No presente estudo, observou-se que, na ordem de apresentação das listas, não foi verificada uma melhora no desempenho da última lista aplicada, contudo, indivíduos do G2 tiveram uma tendência de associação no MOE (Figura 2), ou seja, tiveram melhor desempenho quando esta lista foi a última a ser ouvida. Um estudo(23) mostrou que a exposição à fala comprimida por tempo prolongado permite uma adaptação do indivíduo, consequentemente, uma melhora no seu desempenho. Justificando os achados encontrados nos indivíduos do G2 do presente estudo.

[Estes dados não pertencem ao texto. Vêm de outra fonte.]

Definition restore_tick (self : TickMap) (tick_data : PoolTick) : outcome unit TickMap :=
  let self := set_tick self tick_data in
  if pt_initialized tick_data
  then bitmap ← flip_tick (tm_tick_bitmap self) (pt_value tick_data); Ok (set_bitmap self bitmap)
  else Ok self.

Definition tick_map_clear (self : TickMap) (tick : Z) : TickMap := set_ticks self (delete tick (tm_ticks self)).

Definition next_initialized_tick (self : TickMap) (tick : Z) (lte : bool) : Z * bool :=
  next_initialized_tick_within_one_word (tm_tick_bitmap self) tick lte.
End tick_map.
Arguments TickMap : clear implicits.

(** ** Liquidity arithmetic *)

Lemma u128_range z : in_ty U128 z = true <-> 0 <= z < 2 ^ 128.
Proof. rewrite in_ty_spec. change (imin U128) with 0. change (imax U128) with (2 ^ 128 - 1). lia. Qed.

(** The wrapped comparison detects every overflow and underflow. *)
Lemma liquidity_math_add_spec x y :
  0 <= x < 2 ^ 128 -> - 2 ^ 127 <= y < 2 ^ 127 ->
  liquidity_math_add x y = if (0 <=? x + y) && (x + y <? 2 ^ 128) then Ok (x + y) else Panic.
Proof.
  intros Hx Hy. unfold liquidity_math_add. change (wrap U128) with (fun z => z mod 2 ^ 128). cbn beta.
  destruct (Z.ltb_spec y 0).
  - rewrite (Z.mod_small (- y)) by lia. replace (x - - y) with (x + y) by lia. destruct (Z.leb_spec 0 (x + y)); cbn [andb].
    + rewrite Z.mod_small by lia. rewrite (proj2 (Z.ltb_lt (x + y) x)), (proj2 (Z.ltb_lt (x + y) _)) by lia. done.
    + rewrite <- (Z.mod_add (x + y) 1), Z.mod_small by lia. rewrite (proj2 (Z.ltb_ge _ x)) by lia. done.
  - rewrite (proj2 (Z.leb_le 0 (x + y))) by lia. cbn [andb]. destruct (Z.ltb_spec (x + y) (2 ^ 128)).
    + rewrite Z.mod_small by lia. rewrite (proj2 (Z.leb_le x (x + y))) by lia. done.
    + rewrite <- (Z.mod_add (x + y) (-1)), Z.mod_small by lia. rewrite (proj2 (Z.leb_gt x _)) by lia. done.
Qed.

(** The number of ticks a spacing leaves. *)
Definition tick_count (s : Z) : Z := 2 * (MAX_TICK / s) + 1.

Lemma max_liquidity_spec s :
  1 <= s <= 2 ^ 22 -> tick_spacing_to_max_liquidity_per_tick s = Ok ((2 ^ 128 - 1) / tick_count s).
Proof.
  intros Hs. unfold tick_spacing_to_max_liquidity_per_tick, tick_count. rewrite (proj2 (Z.eqb_neq s 0)) by lia. cbn [negb assert_]. osimpl.
  assert (Hq : 0 <= MAX_TICK / s <= MAX_TICK).
  { split; [apply Z.div_pos; unfold MAX_TICK; lia|apply Z.div_le_upper_bound; unfold MAX_TICK; lia]. }
  change MIN_TICK with (- MAX_TICK). rewrite Z.quot_opp_l, (Z.quot_div_nonneg MAX_TICK s) by (unfold MAX_TICK; lia).
  set (m := MAX_TICK / s) in *. replace (m * s - - m * s) with (2 * m * s) by lia. rewrite Z.quot_mul by lia.
  rewrite wrap_id by (apply u128_range; unfold MAX_TICK in Hq; lia). done.
Qed.

(** No assignment of liquidity to the ticks overflows 128 bits. *)
Lemma max_liquidity_total s max :
  1 <= s <= 2 ^ 22 -> tick_spacing_to_max_liquidity_per_tick s = Ok max ->
  0 <= max < 2 ^ 128 /\ max * tick_count s < 2 ^ 128.
Proof.
  intros Hs Hm. rewrite max_liquidity_spec in Hm by done. injection Hm as <-.
  assert (1 <= tick_count s).
  { unfold tick_count. assert (0 <= MAX_TICK / s) by (apply Z.div_pos; unfold MAX_TICK; lia). lia. }
  pose proof (Z.mul_div_le (2 ^ 128 - 1) (tick_count s) ltac:(lia)).
  split; [|lia]. split; [apply Z.div_pos; lia|]. apply Z.div_lt_upper_bound; nia.
Qed.

(** ** The tick map against the gross liquidity *)

Section spec.
Context {UL : U256Lib}.

Definition gross (tm : TickMap) (t : Z) : Z :=
  match tm_ticks tm !! t with Some p => pt_liquidity_gross p | None => 0 end.

Abbreviation spacing tm := (tb_tick_spacing (tm_tick_bitmap tm)).

Record tick_map_ok (tm : TickMap) : Prop := {
  tk_bitmap : bitmap_ok (tm_tick_bitmap tm);
  tk_max : 0 <= tm_max_liquidity_per_tick tm < 2 ^ 128;
  tk_range t : 0 <= gross tm t <= tm_max_liquidity_per_tick tm;
  tk_member c : member (tm_tick_bitmap tm) c = negb (gross tm (c * spacing tm) =? 0);
}.

Lemma get_tick_or_init_spec tm tick t tm1 :
  get_tick_or_init tm tick = (t, tm1) ->
  pt_liquidity_gross t = gross tm tick /\ tm_ticks tm1 !! tick = Some t /\
  tm_tick_bitmap tm1 = tm_tick_bitmap tm /\ tm_max_liquidity_per_tick tm1 = tm_max_liquidity_per_tick tm /\
  tm_liquidity tm1 = tm_liquidity tm /\
  forall t', gross tm1 t' = gross tm t'.
Proof.
  unfold get_tick_or_init, gross. destruct (tm_ticks tm !! tick) as [p|] eqn:E; intros [= <- <-]; cbn.
  - rewrite E. done.
  - rewrite lookup_insert_eq. split_and!; [done..|]. intros t'. destruct (decide (t' = tick)) as [->|Hne].
    + by rewrite lookup_insert_eq, E.
    + by rewrite lookup_insert_ne.
Qed.

Lemma gross_insert tm tick p t' :
  gross (set_ticks tm (<[tick := p]> (tm_ticks tm))) t' = if decide (t' = tick) then pt_liquidity_gross p else gross tm t'.
Proof.
  unfold gross. cbn. case_decide as E; [subst; by rewrite lookup_insert_eq|by rewrite lookup_insert_ne].
Qed.

(** The data update: the new gross liquidity, or a panic. *)
Lemma update_tick_data_spec tm tick cur delta upper f0 f1 :
  tick_map_ok tm -> - 2 ^ 127 <= delta < 2 ^ 127 ->
  let x := gross tm tick + delta in
  if (0 <=? x) && (x <=? tm_max_liquidity_per_tick tm)
  then exists tm', update_tick_data tm tick cur delta upper f0 f1 =
         Ok (xorb (x =? 0) (gross tm tick =? 0), tm') /\
       tm_tick_bitmap tm' = tm_tick_bitmap tm /\ tm_max_liquidity_per_tick tm' = tm_max_liquidity_per_tick tm /\
       forall t', gross tm' t' = if decide (t' = tick) then x else gross tm t'
  else update_tick_data tm tick cur delta upper f0 f1 = Panic.
Proof.
  intros Hok Hd x. pose proof (tk_max _ Hok) as Hmax. pose proof (tk_range _ Hok tick) as Hr. unfold update_tick_data.
  destruct (get_tick_or_init tm tick) as [t tm1] eqn:Eg. apply get_tick_or_init_spec in Eg as (Et & _ & Eb & Em & _ & Eall).
  unfold update_liquidity. rewrite Et, liquidity_math_add_spec by lia. fold x.
  destruct (Z.leb_spec 0 x); cbn [andb]; [|done]. destruct (Z.leb_spec x (tm_max_liquidity_per_tick tm)) as [Hle|Hgt].
  - rewrite (proj2 (Z.ltb_lt x _)) by lia. osimpl. cbn [pt_liquidity_gross set_field].
    set (t1 := t <| pt_liquidity_gross := x |> <| pt_liquidity_net := _ |> <| pt_updates_count := _ |>).
    change (pt_liquidity_gross t1) with x. rewrite (proj2 (Z.leb_le x _)) by done. osimpl.
    eexists. split; [done|]. cbn. split; [done|]. split; [done|]. intros t'. rewrite gross_insert, Eall.
    case_decide; [|done]. by repeat case_match.
  - destruct (Z.ltb_spec x (2 ^ 128)); [|done]. osimpl.
    set (t1 := t <| pt_liquidity_gross := x |> <| pt_liquidity_net := _ |> <| pt_updates_count := _ |>).
    change (pt_liquidity_gross t1) with x. rewrite (proj2 (Z.leb_gt x _)) by done. done.
Qed.

Definition valid_tick (s t : Z) : Prop := (s | t) /\ MIN_TICK <= t <= MAX_TICK.

Lemma tick_map_update_spec tm tick cur delta upper f0 f1 :
  tick_map_ok tm -> valid_tick (spacing tm) tick -> - 2 ^ 127 <= delta < 2 ^ 127 ->
  let x := gross tm tick + delta in
  if (0 <=? x) && (x <=? tm_max_liquidity_per_tick tm)
  then exists tm', tick_map_update tm tick cur delta upper f0 f1 = Ok (xorb (x =? 0) (gross tm tick =? 0), tm') /\
       tick_map_ok tm' /\ spacing tm' = spacing tm /\ tm_max_liquidity_per_tick tm' = tm_max_liquidity_per_tick tm /\
       forall t', gross tm' t' = if decide (t' = tick) then x else gross tm t'
  else tick_map_update tm tick cur delta upper f0 f1 = Panic.
Proof.
  intros Hok [[c Hc] Hr] Hd x. pose proof (update_tick_data_spec tm tick cur delta upper f0 f1 Hok Hd) as Hu. cbn zeta in Hu.
  fold x in Hu. unfold tick_map_update. destruct ((0 <=? x) && (x <=? _)) eqn:Ex; [|by rewrite Hu].
  destruct Hu as (tm1 & -> & Eb & Em & Eall). osimpl. pose proof Hok as [Hbm Hmax Hrange Hmem].
  pose proof (bk_spacing _ Hbm) as Hs. bool_simpl.
  assert (Hr1 : forall t', 0 <= gross tm1 t' <= tm_max_liquidity_per_tick tm) by (intros t'; rewrite Eall; case_decide; [lia|done]).
  destruct (xorb (x =? 0) (gross tm tick =? 0)) eqn:Ef.
  - rewrite Eb, Hc. destruct (flip_member (tm_tick_bitmap tm) c Hbm) as (bm' & E' & Hbm' & Es' & Hm').
    { destruct (floor_in_words (spacing tm) tick) as [Hw _]; [lia..|]. by rewrite Hc, Z.div_mul in Hw by lia. }
    rewrite E'. osimpl. eexists. split; [done|]. split; [|split; [done|split; [done|by rewrite Hc in Eall]]].
    split; cbn; [done|by rewrite Em|by rewrite Em|]. intros c'. rewrite Hm', Es'. change (gross (set_bitmap tm1 bm')) with (gross tm1).
    rewrite Eall, Hmem. case_bool_decide as Ec.
    + subst c'. rewrite decide_True by lia. rewrite <- Hc, xorb_true_r. destruct (x =? 0), (gross tm tick =? 0); done.
    + rewrite decide_False by (rewrite Hc; intros E; apply Ec; apply (Z.mul_reg_r _ _ (spacing tm)); lia). by rewrite xorb_false_r.
  - eexists. split; [done|]. split; [|split; [by rewrite Eb|split; [done|done]]].
    split; [by rewrite Eb|by rewrite Em|by rewrite Em|]. intros c'. rewrite Eb, Eall, Hmem. case_decide as Ec; [|done].
    rewrite Ec. destruct (x =? 0), (gross tm tick =? 0); done.
Qed.

Lemma tick_map_new_spec s :
  1 <= s <= 2 ^ 22 ->
  exists tm, tick_map_new s = Ok tm /\ tick_map_ok tm /\ spacing tm = s /\
    tm_max_liquidity_per_tick tm = (2 ^ 128 - 1) / tick_count s /\ forall t, gross tm t = 0.
Proof.
  intros Hs. assert (Ew : wrap I32 s = s).
  { apply wrap_id, in_ty_spec. change (imin I32) with (- 2 ^ 31). change (imax I32) with (2 ^ 31 - 1). lia. }
  unfold tick_map_new, bitmap_new. rewrite (proj2 (Z.ltb_lt 0 s)) by lia. cbn [assert_]. osimpl. rewrite Ew, max_liquidity_spec by done. osimpl.
  destruct (max_liquidity_total s _ Hs (max_liquidity_spec s Hs)) as [Hm _].
  eexists. split; [done|]. split; [|done]. split; cbn.
  - split; [done|]. cbn. intros p w. by rewrite lookup_empty.
  - done.
  - intros t. unfold gross. cbn. rewrite lookup_empty. lia.
  - intros c. unfold member, gross. cbn. by rewrite !lookup_empty.
Qed.

(** *** Histories of updates *)

Record tick_update : Type := mkUpdate {
  tu_tick : Z;
  tu_current : Z;
  tu_delta : Z;
  tu_upper : bool;
  tu_fee_0 : Z;
  tu_fee_1 : Z;
}.

Fixpoint update_all (tm : TickMap) (us : list tick_update) : outcome unit TickMap :=
  match us with
  | [] => Ok tm
  | u :: us =>
      res ← tick_map_update tm (tu_tick u) (tu_current u) (tu_delta u) (tu_upper u) (tu_fee_0 u) (tu_fee_1 u);
      update_all res.2 us
  end.

(** The specification: gross liquidity per tick, bounded. *)
Definition liquidity_of (g : gmap Z Z) (t : Z) : Z := default 0 (g !! t).

Fixpoint spec_updates (max : Z) (g : gmap Z Z) (us : list tick_update) : option (gmap Z Z) :=
  match us with
  | [] => Some g
  | u :: us =>
      let x := liquidity_of g (tu_tick u) + tu_delta u in
      if (0 <=? x) && (x <=? max) then spec_updates max (<[tu_tick u := x]> g) us else None
  end.

Definition update_ok (s : Z) (u : tick_update) : Prop :=
  valid_tick s (tu_tick u) /\ - 2 ^ 127 <= tu_delta u < 2 ^ 127.

Lemma update_all_spec us tm g :
  tick_map_ok tm -> (forall t, gross tm t = liquidity_of g t) -> Forall (update_ok (spacing tm)) us ->
  match spec_updates (tm_max_liquidity_per_tick tm) g us with
  | Some g' => exists tm', update_all tm us = Ok tm' /\ tick_map_ok tm' /\ spacing tm' = spacing tm /\
                 forall t, gross tm' t = liquidity_of g' t
  | None => update_all tm us = Panic
  end.
Proof.
  revert tm g. induction us as [|u us IH]; intros tm g Hok Hg Hus; [by exists tm|].
  apply Forall_cons in Hus as [[Hv Hd] Hus]. cbn [spec_updates update_all].
  pose proof (tick_map_update_spec tm (tu_tick u) (tu_current u) (tu_delta u) (tu_upper u) (tu_fee_0 u) (tu_fee_1 u) Hok Hv Hd) as Hu.
  cbn zeta in Hu. rewrite Hg in Hu. set (x := liquidity_of g (tu_tick u) + tu_delta u) in *.
  destruct ((0 <=? x) && (x <=? _)); [|by rewrite Hu]. destruct Hu as (tm1 & -> & Hok1 & Es & Em & Eall). osimpl. cbn [snd].
  rewrite <- Em, <- Es. rewrite <- Es in Hus. apply IH; [done| |done]. intros t. rewrite Eall. unfold liquidity_of.
  case_decide as E; [subst; by rewrite lookup_insert_eq|]. rewrite lookup_insert_ne by done. apply Hg.
Qed.
End spec.

(** What a search finds from [c] to the end [e] of its word: a tick [n] on the
    way, the nearest with liquidity when [found], the end otherwise. *)
Definition nearest (s : Z) (g : gmap Z Z) (c e n : Z) (found : bool) : Prop :=
  Z.min c e <= n <= Z.max c e /\ found = negb (liquidity_of g (n * s) =? 0) /\
  (found = false -> n = e) /\
  forall m, Z.min c n <= m <= Z.max c n -> m <> n -> liquidity_of g (m * s) = 0.

Lemma search_spec {UL : U256Lib} tm s g tick (lte : bool) :
  tick_map_ok tm -> tb_tick_spacing (tm_tick_bitmap tm) = s -> (forall t, gross tm t = liquidity_of g t) ->
  MIN_TICK <= tick <= MAX_TICK ->
  let '(next, found) := next_initialized_tick tm tick lte in
  exists n, next = n * s /\
    if lte then nearest s g (tick / s) (256 * (tick / s / 256)) n found
    else nearest s g (tick / s + 1) (256 * ((tick / s + 1) / 256) + 255) n found.
Proof.
  intros Hok Es Hg Ht.
  assert (Hmem : forall m, member (tm_tick_bitmap tm) m = negb (liquidity_of g (m * s) =? 0)).
  { intros m. by rewrite (tk_member _ Hok), Hg, Es. }
  assert (Hz : forall m, member (tm_tick_bitmap tm) m = false -> liquidity_of g (m * s) = 0).
  { intros m. rewrite Hmem. intros H. by bool_simpl. }
  unfold next_initialized_tick. destruct lte.
  - pose proof (next_below (tm_tick_bitmap tm) tick (tk_bitmap _ Hok) Ht) as Hn. cbn zeta in Hn. rewrite Es in Hn.
    destruct (next_initialized_tick_within_one_word _ tick true) as [next found].
    destruct Hn as (n & -> & Hr & Hf & He & Hall). exists n. split; [done|].
    split_and!; [lia|lia|by rewrite Hf, Hmem|done|]. intros m Hm Hne. apply Hz, Hall. lia.
  - pose proof (next_above (tm_tick_bitmap tm) tick (tk_bitmap _ Hok) Ht) as Hn. cbn zeta in Hn. rewrite Es in Hn.
    destruct (next_initialized_tick_within_one_word _ tick false) as [next found].
    destruct Hn as (n & -> & Hr & Hf & He & Hall). exists n. split; [done|].
    split_and!; [lia|lia|by rewrite Hf, Hmem|done|]. intros m Hm Hne. apply Hz, Hall. lia.
Qed.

Outro estudo mostra que as palavras monossílabas são mais usadas, mais simples e menos redundantes, diminuindo a influência lexical e semântica, o que pode explicar porque a melhora ocorre apenas nas monossílabas, sendo que o atual estudo mostrou que quanto melhor MOD, melhor o MOE e não fez nenhuma relação de melhora entre as listas de dissílabos(24).

Um estudo nacional(10) mostrou que não houve diferença estatisticamente significante entre as orelhas, tanto nas listas monossilábicas, quantos nas dissilábicas, dado que diverge dos achados no presente estudo, o qual mostra que há uma correlação fraca no desempenho entre os estímulos monossilábicos da orelha direita em relação aos da esquerda (Tabela 4).

Observou-se que, das palavras com maior ocorrência de erros no TFC, independentemente de serem palavras monossílabas ou dissílabas (Figura 3), a grande maioria iniciava com um som plosivo. A característica dos sons plosivos é a obstrução dos articuladores, os quais têm como consequência a interrupção do fluxo de ar, percebida acusticamente como silêncio, seguida pela abertura do trato vocal e consequente soltura total do ar(25). As plosivas podem ser surdas, como em [p], [t], [k], ou sonoras como [b], [d], [g]. Além de as plosivas possuírem uma emissão rápida, o que diminui sua inteligibilidade. O teste em si já diminui a inteligibilidade das palavras, devido à compressão de tempo, consequentemente, ocorre a perda das informações, favorecendo as omissões e trocas, corroborando com os achados do presente estudo(23,24). Apenas uma das palavras iniciava com a consoante nasal palatal e caracterizava-se por ser a menos conhecida e pouco usada dentre as que obtiveram mais erros. Desta forma, acredita-se que as questões semânticas e pragmáticas influenciaram para o baixo número de acerto dessa palavra.

A importância deste estudo justifica-se por ser inédito e mostra que o TFC em português pode ser aplicado na população infantil, sendo necessários novos estudos com o TFC na população infantil com outros distúrbios da comunicação humana.

A partir dos resultados obtidos, sugerem-se mais estudos sobre o TFC na população brasileira, por serem ainda muito escassos na literatura nacional, principalmente na população infantil. Além de trabalhos comparando o desempenho do TFC com e sem TPAC e comparação entre os testes que avaliem a habilidade de fechamento auditivo para verificar sua especificidade.

CONCLUSÃO

Foi possível concluir que a média de acertos das crianças no TFC foi inferior aos achados na literatura nacional em adultos. Houve diferença no desempenho do TFC com a idade apenas na lista de dissílabos. Em relação à variável orelha, houve uma correlação positiva e fraca entre o desempenho da lista de monossílabos. Não houve diferença no desempenho do teste quanto ao gênero, nem quanto à ordem de apresentação das listas de aplicação e ao tipo de estímulo (mono ou dissilábico).